Data supplied
(** ** Lemmas on [team_info] and [summarize_game] *)

Lemma team_info_pct (c : Competitor) (t : TeamStat) :
  team_info c = Ok t ->
  (0 <= ts_wins t)%Z /\ (0 <= ts_losses t)%Z /\
  ((ts_wins t + ts_losses t = 0)%Z -> ts_pct t = 0%Q) /\
  ((ts_wins t + ts_losses t <> 0)%Z ->
   ts_pct t = (inject_Z (ts_wins t) / inject_Z (ts_wins t + ts_losses t))%Q).
Proof.
  unfold team_info.
  set (rs := match records c with
             | r :: _ => match summary r with Some s => s | None => "" end
             | [] => "" end).
  pose proof (parse_record_nonneg rs) as [Hw Hl].
  destruct (_parse_record rs) as [w l]. simpl in Hw, Hl.
  destruct (match score c with
            | Some s => if String.eqb s "" then Ok 0%Z else py_int s
            | None => Ok 0%Z end) as [sc|e]; simpl; intro H;
    [|discriminate].
  injection H as <-. simpl. repeat split; try assumption.
  - intro H0. rewrite H0. reflexivity.
  - intro H0. destruct (0 <? w + l)%Z eqn:E.
    + rewrite Z.max_r by lia. reflexivity.
    + apply Z.ltb_ge in E. lia.
Qed.


Lemma find_existsb_none {A} (f : A -> bool) (l : list A) :
  existsb f l = false -> find f l = None.
Proof.
  induction l as [|x l IH]; simpl; [reflexivity|].
  intro H. apply orb_false_iff in H as [Hx Hl]. rewrite Hx. auto.
Qed.

Lemma summarize_game_malformed (ev : RawGame) :
  has_side "home" ev = false \/ has_side "away" ev = false ->
  (competitions ev = [] /\ summarize_game ev = Raise IndexError) \/
  summarize_game ev = Raise StopIteration.
Proof.
  unfold has_side, summarize_game. intro H.
  destruct (competitions ev) as [|c cs]; [left; auto|right]. simpl.
  unfold next_side.
  destruct H as [H|H]; apply find_existsb_none in H.
  - rewrite H. reflexivity.
  - destruct (find (fun c0 => String.eqb (homeAway c0) "home")
                (competitors c)); simpl; [|reflexivity].
    rewrite H. reflexivity.
Qed.

(** ** Lemmas on the report loop *)

Lemma report_lines_ok (evs : list RawGame) (gs : list Game) :
  Forall2 (fun ev g => summarize_game ev = Ok g) evs gs ->
  report_lines evs = Ok (map report_line gs).
Proof.
  induction 1 as [|ev g evs gs Hg _ IH]; simpl; [reflexivity|].
  rewrite Hg. simpl. rewrite IH. reflexivity.
Qed.

Lemma report_lines_raise (pre post : list RawGame) (ev : RawGame) (e : exn) :
  Forall (fun ev' => exists g, summarize_game ev' = Ok g) pre ->
  summarize_game ev = Raise e ->
  report_lines (pre ++ ev :: post) = Raise e.
Proof.
  intros Hpre Hev. induction Hpre as [|ev' pre (g & Hg) _ IH]; simpl.
  - rewrite Hev. reflexivity.
  - rewrite Hg. simpl. rewrite IH. reflexivity.
Qed.

Lemma report_lines_in_raise (evs : list RawGame) (ev : RawGame) (e : exn) :
  In ev evs -> summarize_game ev = Raise e ->
  exists e', report_lines evs = Raise e'.
Proof.
  intros Hin Hev. induction evs as [|x evs IH]; [destruct Hin|].
  simpl. destruct Hin as [<-|Hin].
  - rewrite Hev. simpl. eauto.
  - destruct (summarize_game x) as [g|e']; simpl; [|eauto].
    destruct (IH Hin) as [e' ->]. simpl. eauto.
Qed.

Lemma report_line_spec (g : Game) : report_line g = spec_line g.
Proof.
  unfold report_line, spec_line. destruct (predict_winner g) as [p w].
  simpl. repeat rewrite str_app_assoc. reflexivity.
Qed.

Lemma supported_cases (a : string) :
  supported a = true -> a = "mlb" \/ a = "nfl".
Proof.
  unfold supported. intro H. apply orb_true_iff in H as [H|H];
    apply String.eqb_eq in H; auto.
Qed.

Lemma filter_nil_forall {A} (f : A -> bool) (l : list A) :
  Forall (fun a => f a = false) l -> filter f l = [].
Proof. induction 1 as [|x l Hx _ IH]; simpl; [reflexivity|now rewrite Hx]. Qed.

Lemma to_do_filtered (args : list string) :
  filter supported (map lower args) <> [] ->
  to_do args = filter supported (map lower args).
Proof.
  unfold to_do. intro H.
  destruct (map lower args) as [|x l] eqn:E; [contradiction|].
  destruct (filter supported (x :: l)); [contradiction|reflexivity].
Qed.

(** * Claims *)

(** C1. [predict_winner] follows the tie-break ladder: the pair it returns
    is the one the applicable rule of the ladder gives (strictly higher
    [pct]: "better record"; equal [pct], different scores: the higher
    scorer, "leading now"; otherwise the home team, "home edge"), and no
    rule gives another pair. *)
Theorem predict_winner_tie_break_ladder (g : Game) :
  Ladder g (fst (predict_winner g)) (snd (predict_winner g)) /\
  (forall p r, Ladder g p r -> predict_winner g = (p, r)).
Proof.
  split; [apply predict_winner_ladder|].
  intros p r H. rewrite (surjective_pairing (predict_winner g)).
  apply (ladder_functional g); [apply predict_winner_ladder|exact H].
Qed.

Lemma predict_winner_tie_break_ladder_witness :
  exists g, summarize_game sample_event = Ok g /\
            predict_winner g = ("home team", "better record").
Proof.
  eexists. split; [vm_compute; reflexivity|].
  apply (proj2 (predict_winner_tie_break_ladder _)).
  apply ladder_home_record. vm_compute. reflexivity.
Defined.

(** C2 (as stated, refuted). When the fetch fails the text does not begin
    with "Could not fetch": it begins with the cross mark emoji. *)
Lemma build_daily_report_fetch_failed_cx :
  build_daily_report (fun _ => FetchFailed "timeout") "mlb"
  = Ok "❌ Could not fetch MLB games: timeout" /\
  String.prefix "Could not fetch MLB games:"
    "❌ Could not fetch MLB games: timeout" = false.
Proof. split; vm_compute; reflexivity. Qed.

(** C2 (amended). When the fetch fails, [build_daily_report] returns (does
    not raise) the text "❌ Could not fetch {LEAGUE} games: {message}". *)
Theorem build_daily_report_fetch_failed
    (fetch_games : string -> FetchOutcome) (sport msg : string) :
  fetch_games sport = FetchFailed msg ->
  build_daily_report fetch_games sport
  = Ok ("❌ Could not fetch " ++ upper sport ++ " games: " ++ msg).
Proof. intro H. unfold build_daily_report. rewrite H. reflexivity. Qed.

Lemma build_daily_report_fetch_failed_witness :
  build_daily_report (fun _ => FetchFailed "timeout") "nfl"
  = Ok "❌ Could not fetch NFL games: timeout".
Proof. apply (build_daily_report_fetch_failed _ "nfl" "timeout"). reflexivity.
Defined.





(** C5. [/today] league selection: no arguments, or no argument matching a
    supported league after lower-casing, selects mlb then nfl; otherwise
    exactly the matching lower-cased arguments are selected; every
    selected league is supported, and every matching argument is
    selected. *)
Theorem to_do_selection (args : list string) :
  (args = [] -> to_do args = ["mlb"; "nfl"]) /\
  (Forall (fun a => supported (lower a) = false) args ->
   to_do args = ["mlb"; "nfl"]) /\
  (Exists (fun a => supported (lower a) = true) args ->
   to_do args = filter supported (map lower args)) /\
  (forall a, In a (to_do args) -> a = "mlb" \/ a = "nfl") /\
  (forall a, In a args -> supported (lower a) = true ->
   In (lower a) (to_do args)).
Proof.
  assert (Hsome : forall a, In a args -> supported (lower a) = true ->
            to_do args = filter supported (map lower args) /\
            In (lower a) (to_do args)).
  { intros a Hin Hs.
    assert (Hf : In (lower a) (filter supported (map lower args)))
      by (apply filter_In; split; [apply in_map; exact Hin|exact Hs]).
    rewrite to_do_filtered by (intro E; rewrite E in Hf; destruct Hf).
    split; [reflexivity|exact Hf]. }
  split; [|split; [|split; [|split]]].
  - intros ->. reflexivity.
  - intro H. unfold to_do.
    assert (Hmap : Forall (fun a => supported a = false) (map lower args)).
    { apply Forall_map. exact H. }
    rewrite (filter_nil_forall _ _ Hmap).
    destruct (map lower args); reflexivity.
  - intro H. apply Exists_exists in H as (a & Hin & Hs).
    apply (Hsome a Hin Hs).
  - intros a Hin.
    destruct (existsb (fun x => supported (lower x)) args) eqn:E.
    + apply existsb_exists in E as (x & Hx & Hs).
      destruct (Hsome x Hx Hs) as [Heq _]. rewrite Heq in Hin.
      apply filter_In in Hin as [_ Ha]. apply supported_cases, Ha.
    + assert (Hn : to_do args = ["mlb"; "nfl"]).
      { unfold to_do.
        assert (Hf : filter supported (map lower args) = []).
        { apply filter_nil_forall, Forall_map, Forall_forall.
          intros x Hx. destruct (supported (lower x)) eqn:Ex; [|reflexivity].
          rewrite <- E. symmetry. apply existsb_exists. eauto. }
        rewrite Hf. destruct (map lower args); reflexivity. }
      rewrite Hn in Hin. simpl in Hin. intuition.
  - intros a Hin Hs. apply (Hsome a Hin Hs).
Qed.

Lemma to_do_selection_witness :
  to_do ["MLB"; "xyz"] = ["mlb"] /\ to_do ["xyz"] = ["mlb"; "nfl"] /\
  to_do [] = ["mlb"; "nfl"].
Proof.
  destruct (to_do_selection ["MLB"; "xyz"]) as (_ & _ & H1 & _).
  destruct (to_do_selection ["xyz"]) as (_ & H2 & _).
  destruct (to_do_selection []) as (H3 & _).
  split; [|split].
  - rewrite H1; [reflexivity|]. apply Exists_cons_hd. reflexivity.
  - apply H2. repeat constructor.
  - apply H3. reflexivity.
Defined.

Try it
Look above for the line holding "[|discriminate]." and the line holding "- rewrite H. reflexivity.". Retype both, and every line between them, word for word and nothing else.

Written response
    [|discriminate].
  injection H as <-. simpl. repeat split; try assumption.
  - intro H0. rewrite H0. reflexivity.
  - intro H0. destruct (0 <? w + l)%Z eqn:E.
    + rewrite Z.max_r by lia. reflexivity.
    + apply Z.ltb_ge in E. lia.
Qed.


Lemma find_existsb_none {A} (f : A -> bool) (l : list A) :
  existsb f l = false -> find f l = None.
Proof.
  induction l as [|x l IH]; simpl; [reflexivity|].
  intro H. apply orb_false_iff in H as [Hx Hl]. rewrite Hx. auto.
Qed.

Lemma summarize_game_malformed (ev : RawGame) :
  has_side "home" ev = false \/ has_side "away" ev = false ->
  (competitions ev = [] /\ summarize_game ev = Raise IndexError) \/
  summarize_game ev = Raise StopIteration.
Proof.
  unfold has_side, summarize_game. intro H.
  destruct (competitions ev) as [|c cs]; [left; auto|right]. simpl.
  unfold next_side.
  destruct H as [H|H]; apply find_existsb_none in H.
  - rewrite H. reflexivity.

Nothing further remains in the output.